Section 188 clearly spells out the procedure to be adopted in impeaching and removing a President, Vice President, Governor or Deputy Governor from office. It is deliberately made stiff to ensure that pettiness does not override the general interest.
Our concern here is not as much about Alhaji Olanusi, his defection to the All Progressives Congress (APC), which seems to have motivated his removal and the power play in the state. We are rather at a loss over the haste with which the process was handled and the violence done to the underlying principles behind the impeachment procedure outlined in the supreme law of the country. Indeed, we are particularly concerned about whether the law makers who impeached Alhaji Olanusi themselves have the locus standi to do so, given the Supreme Court judgment that said a law maker can only defect if the political party that he belongs to is in crisis at the national level.
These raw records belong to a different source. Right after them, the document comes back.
(** * pycontrails.models.cocip.wind_shear

    A shallow embedding of [src/pycontrails/models/cocip/wind_shear.py] and
    the properties of its three functions.

    Doubles are Rocq's primitive binary64 floats, so every definition below
    runs on concrete inputs once C's [pow] is given: the power of a plain
    float and of a NumPy scalar ends in that function, which is a parameter
    of the embedding.  NumPy arrays are a shape and a row-major list of
    elements; a Python function is a computation that may raise and that may
    write lines to the standard output. *)

From Stdlib Require Import List Bool Arith ZArith PArith Lia Floats.
From Stdlib Require QArith Qabs.
Import ListNotations.

Set Warnings "-inexact-float".

(* ================================================================== *)
(** * Python values, exceptions and the standard output                *)
(* ================================================================== *)

(** The exceptions the module can run into. *)
Inductive exn : Set :=
| AttributeError
| IndexError
| OverflowError
| ValueError
| ZeroDivisionError.

(** The three diagnostic lines the module prints.  [str(min_shear)] is kept
    as the number it formats. *)
Inductive line : Set :=
| Removed_NaN
| NORMAL_shear (min_shear : float)
| Shear (min_shear : float).

Definition stdout := list line.

(** A Python computation: it receives what was printed so far and gives an
    exception or a value, together with what has been printed by then. *)
Definition Py (A : Type) : Type := stdout -> (exn + A) * stdout.

Definition ret {A : Type} (a : A) : Py A := fun out => (inr a, out).

Definition raise {A : Type} (e : exn) : Py A := fun out => (inl e, out).

Definition bind {A B : Type} (m : Py A) (k : A -> Py B) : Py B :=
  fun out =>
    match m out with
    | (inl e, out') => (inl e, out')
    | (inr a, out') => k a out'
    end.

Definition print (l : line) : Py unit := fun out => (inr tt, out ++ [l]).

(** A call from a fresh interpreter, and its two observable parts. *)
Definition run {A : Type} (m : Py A) : (exn + A) * stdout := m [].
Definition result {A : Type} (m : Py A) : exn + A := fst (run m).
Definition printed {A : Type} (m : Py A) : stdout := snd (run m).

Declare Scope py_scope.
Delimit Scope py_scope with py.
Notation "x <- m ;; k" := (bind m (fun x => k))
  (at level 61, m at next level, right associativity) : py_scope.
Notation "m ;;; k" := (bind m (fun _ => k))
  (at level 61, right associativity) : py_scope.
Local Open Scope py_scope.

(** An n-dimensional array: its shape and its elements in row-major order. *)
Record ndarray (A : Type) : Type := mk_nd { shape : list nat; data : list A }.
Arguments mk_nd {A} shape data.
Arguments shape {A} _.
Arguments data {A} _.

(** [ArrayScalarLike]: a plain Python [float] or a NumPy value.  A
    [np.float64] scalar is the array of shape [()]. *)
Inductive value : Type :=
| PyFloat (x : float)
| Nd (a : ndarray float).

Definition as_array (v : value) : ndarray float :=
  match v with
  | PyFloat x => mk_nd [] [x]
  | Nd a => a
  end.

(* ================================================================== *)
(** * Shapes and broadcasting                                          *)
(* ================================================================== *)

Definition size (sh : list nat) : nat := fold_right Nat.mul 1 sh.

Definition broadcast_dim (a b : nat) : option nat :=
  if a =? b then Some a
  else if a =? 1 then Some b
  else if b =? 1 then Some a
  else None.

(** Broadcasting aligns shapes on their last axis: the recursion runs on the
    reversed shapes. *)
Fixpoint broadcast_rev (s1 s2 : list nat) : option (list nat) :=
  match s1, s2 with
  | [], s => Some s
  | s, [] => Some s
  | d1 :: r1, d2 :: r2 =>
      match broadcast_dim d1 d2, broadcast_rev r1 r2 with
      | Some d, Some r => Some (d :: r)
      | _, _ => None
      end
  end.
What are the facts? Alhaji Olanusi was a member of the PDP, indeed the state chairman of the party, during the reign of the late Dr. Olusegun Agagu. When Dr. Olusegun Mimiko who had defected from the Ade Adefarati administration that he served as health commissioner in 2003, it was Olanusi, who received him into the PDP. Mimiko thereafter served as Secretary to the State Government under Dr. Agagu, before moving to the centre to join the Obasanjo administration.
Again, he chose to quit the PDP just before the 2007 election when, as was the case in the AD, he could not secure the governorship ticket. He joined the Labour Party with a horde of PDP leaders who were equally disaffected with Governor Agagu. Alhaji Olanusi was one of those who shifted base with Mimiko. He was Dr. Mimiko’s running mate in that election and they won. The governor did not find fulfilment in the Labour Party and, again, decided to relocate to the PDP. Olanusi joined him.
But, the music changed on March 26 when the deputy governor felt he had had enough of the PDP and switched camp to the APC. And that was the beginning of trouble for the removed deputy governor. No sooner did the governor consolidate his hold on the House of Assembly after the state elections of April 11 than he chose to effect a change of his deputy.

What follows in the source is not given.